Source data
(** Reported events: a loss is followed by its attempts and at most one
    reconnection.  The flag says whether the session is down. *)
Fixpoint events_state (down : bool) (evs : list SessionEvent) : option bool :=
  match evs with
  | [] => Some down
  | Reconnecting _ :: evs => events_state true evs
  | Reconnected :: evs => if down then events_state false evs else None
  end.

Definition reports (acts : list (mobile_action Conn)) : list SessionEvent :=
  omap (fun a => match a with Report e => Some e | _ => None end) acts.
Definition sleeps (acts : list (mobile_action Conn)) : list Z :=
  omap (fun a => match a with SleepFor d => Some d | _ => None end) acts.
Definition last_used (c : Conn) (acts : list (mobile_action Conn)) : Conn :=
  fold_left (fun c a => match a with UseConnection c' => c' | _ => c end) acts c.

Lemma events_state_app down evs1 evs2 d : events_state down evs1 = Some d ->
  events_state down (evs1 ++ evs2) = events_state d evs2.
Proof.
  revert down. induction evs1 as [|[r|] evs1 IH]; intros down; cbn [events_state app].
  - by intros [= ->].
  - apply IH.
  - destruct down; [apply IH|done].
Qed.

(** Which input ends the session, and how. *)
Definition ends (applied : MobileNetworkConfig) (i : mobile_input Net4 Net6 Conn) (r : vres unit) : Prop :=
  match i with
  | TunnelEnded (Some e) _ => r = Fail e
  | TunnelEnded None r' => r = r' /\ (forall e, r = Fail e -> with_events = false \/ is_recoverable e = false)
  | Redial _ d =>
      match establishes d with
      | Ret l => network_config l <> applied /\ r = Fail config_changed
      | Fail e => is_recoverable e = false /\ r = Fail e
      | Panic => r = Panic
      end
  end.

Definition jitter_ok (i : mobile_input Net4 Net6 Conn) : Prop :=
  match i with Redial j _ => (0 <= j < BACKOFF_JITTER_MS)%Z | _ => True end.

(** The input a session in this state is waiting for: the end of its tunnel
    while it is up, the next attempt while it is down. *)
Definition awaits (s : mobile_state Net4 Net6 Conn) (i : mobile_input Net4 Net6 Conn) : Prop :=
  match s, i with
  | Up _, TunnelEnded _ _ | Down _, Redial _ _ => True
  | _, _ => False
  end.

(** Where an input that does not end the session takes it: a lost tunnel is
    retried, and a link that could be established is used. *)
Definition retried (i : mobile_input Net4 Net6 Conn) (s : mobile_state Net4 Net6 Conn) : Prop :=
  match i with
  | TunnelEnded _ _ => s = Down 0
  | Redial _ d => match establishes d with Ret l => s = Up l | _ => exists n, s = Down n end
  end.

(** A state of a session whose settings are [applied]: the connection in use
    is [c], [down] is the state of the reported events. *)
Definition mobile_good (applied : MobileNetworkConfig) (c : Conn) (down : bool)
    (s : mobile_state Net4 Net6 Conn) : Prop :=
  match s with
  | Up l => network_config l = applied /\ l_connection l = c /\ down = false
  | Down n => with_events = true /\ (0 <= n <= U32_MAX)%Z /\ down = true
  | Over _ => True
  end.

Abbreviation step := (mobile_step parse_ip to_string (Conn := Conn) routes routes6 with_events).
Abbreviation runs := (mobile_run parse_ip to_string (Conn := Conn) routes routes6 with_events).

Lemma mobile_step_good applied c down s i : mobile_good applied c down s -> jitter_ok i ->
  let '(s', acts) := step applied s i in
  (exists down', events_state down (reports acts) = Some down' /\ mobile_good applied (last_used c acts) down' s') /\
  Forall (fun d => 1000 <= d <= 60000)%Z (sleeps acts) /\
  (with_events = false -> acts = []).
Proof.
  intros Hg Hj.
  destruct s as [l|n|r]; [destruct i as [[e|] r|j d]|destruct i as [o r|j d]|].
  - cbn. split; [by exists down|]. done.
  - cbn [mobile_step]. destruct r as [[]|e|].
    + cbn. split; [by exists down|]. done.
    + destruct Hg as (_ & _ & ->). destruct with_events eqn:He; cbn [negb].
      * destruct (is_recoverable e) eqn:Hr; cbn.
        -- split; [exists true; split_and!; try done; ulia|]. done.
        -- split; [by exists false|]. done.
      * cbn. split; [by exists false|]. done.
    + cbn. split; [by exists down|]. done.
  - cbn. split; [by exists down|]. done.
  - cbn. split; [by exists down|]. done.
  - destruct Hg as (He & Hn & ->). cbn [mobile_step jitter_ok] in *.
    assert (Hb : (1000 <= calculate_backoff (Z.min U32_MAX (n + 1)) j <= 60000)%Z) by (apply backoff_bounds; [ulia|done]).
    destruct (establishes d) as [l|e|].
    + destruct (decide (network_config l = applied)) as [Heq|Hne]; cbn.
      * split; [by exists false|]. split; [by apply Forall_singleton|]. congruence.
      * split; [by exists true|]. split; [by apply Forall_singleton|]. congruence.
    + destruct (is_recoverable e) eqn:Hr; cbn.
      * split; [exists true; split_and!; try done; ulia|]. split; [by apply Forall_singleton|]. congruence.
      * split; [by exists true|]. split; [by apply Forall_singleton|]. congruence.
    + cbn. split; [by exists true|]. split; [by apply Forall_singleton|]. congruence.
  - cbn. split; [by exists down|]. done.
Qed.

(** An awaited input ends the session exactly when [ends] says so. *)
Lemma mobile_step_awaited applied s i : awaits s i ->
  (exists r, ends applied i r /\ (step applied s i).1 = Over r) \/
  ((forall r, ~ ends applied i r) /\ retried i (step applied s i).1).
Proof.
  destruct s as [l|n|r], i as [[e|] r'|j d]; try done; intros _.
  - left. by exists (Fail e).
  - cbn [mobile_step ends retried]. destruct r' as [[]|e|]; [left; by exists (Ret ())| |left; by exists Panic].
    destruct with_events; cbn [negb].
    + destruct (is_recoverable e) eqn:Hr; cbn [negb fst].
      * right. split; [|done]. intros r [-> Hend]. destruct (Hend e eq_refl) as [?|?]; congruence.
      * left. exists (Fail e). split; [|done]. split; [done|]. intros e' [= <-]. by right.
    + left. exists (Fail e). split; [|done]. split; [done|]. intros e' _. by left.
  - cbn [mobile_step ends retried]. destruct (establishes d) as [l|e|].
    + destruct (decide (network_config l = applied)) as [Heq|Hne]; cbn [fst].
      * right. split; [|done]. by intros r [? _].
      * left. by exists (Fail config_changed).
    + destruct (is_recoverable e) eqn:Hr; cbn [fst].
      * right. split; [by intros r [? _]|by eexists].
      * left. by exists (Fail e).
    + left. by exists Panic.
Qed.

(** Other inputs leave it as it is. *)
Lemma mobile_step_ignored applied s i : ~ awaits s i -> (step applied s i).1 = s.
Proof. destruct s, i as [[]|]; cbn; done || (intros Hn; by destruct Hn). Qed.

Lemma ends_functional applied i r r' : ends applied i r -> ends applied i r' -> r = r'.
Proof.
  destruct i as [[e|] v|j d]; cbn [ends]; [congruence| |].
  - intros [-> _] [-> _]. done.
  - destruct (establishes d); [by intros [_ ->] [_ ->]..|by intros -> ->].
Qed.

Lemma awaits_dec s i : awaits s i \/ ~ awaits s i.
Proof. destruct s, i; cbn; tauto. Qed.

Lemma mobile_run_over applied r (inputs : list (mobile_input Net4 Net6 Conn)) : (runs applied (Over r) inputs).1 = Over r.
Proof.
  induction inputs as [|i inputs IH]; [done|]. cbn [mobile_run mobile_step].
  destruct (runs applied (Over r) inputs) as [s2 a2]. done.
Qed.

* _YOUR GOAL_:
If a line above holds the string "omap", copy it out.

* _THE ANSWER_:
  omap (fun a => match a with Report e => Some e | _ => None end) acts.
  omap (fun a => match a with SleepFor d => Some d | _ => None end) acts.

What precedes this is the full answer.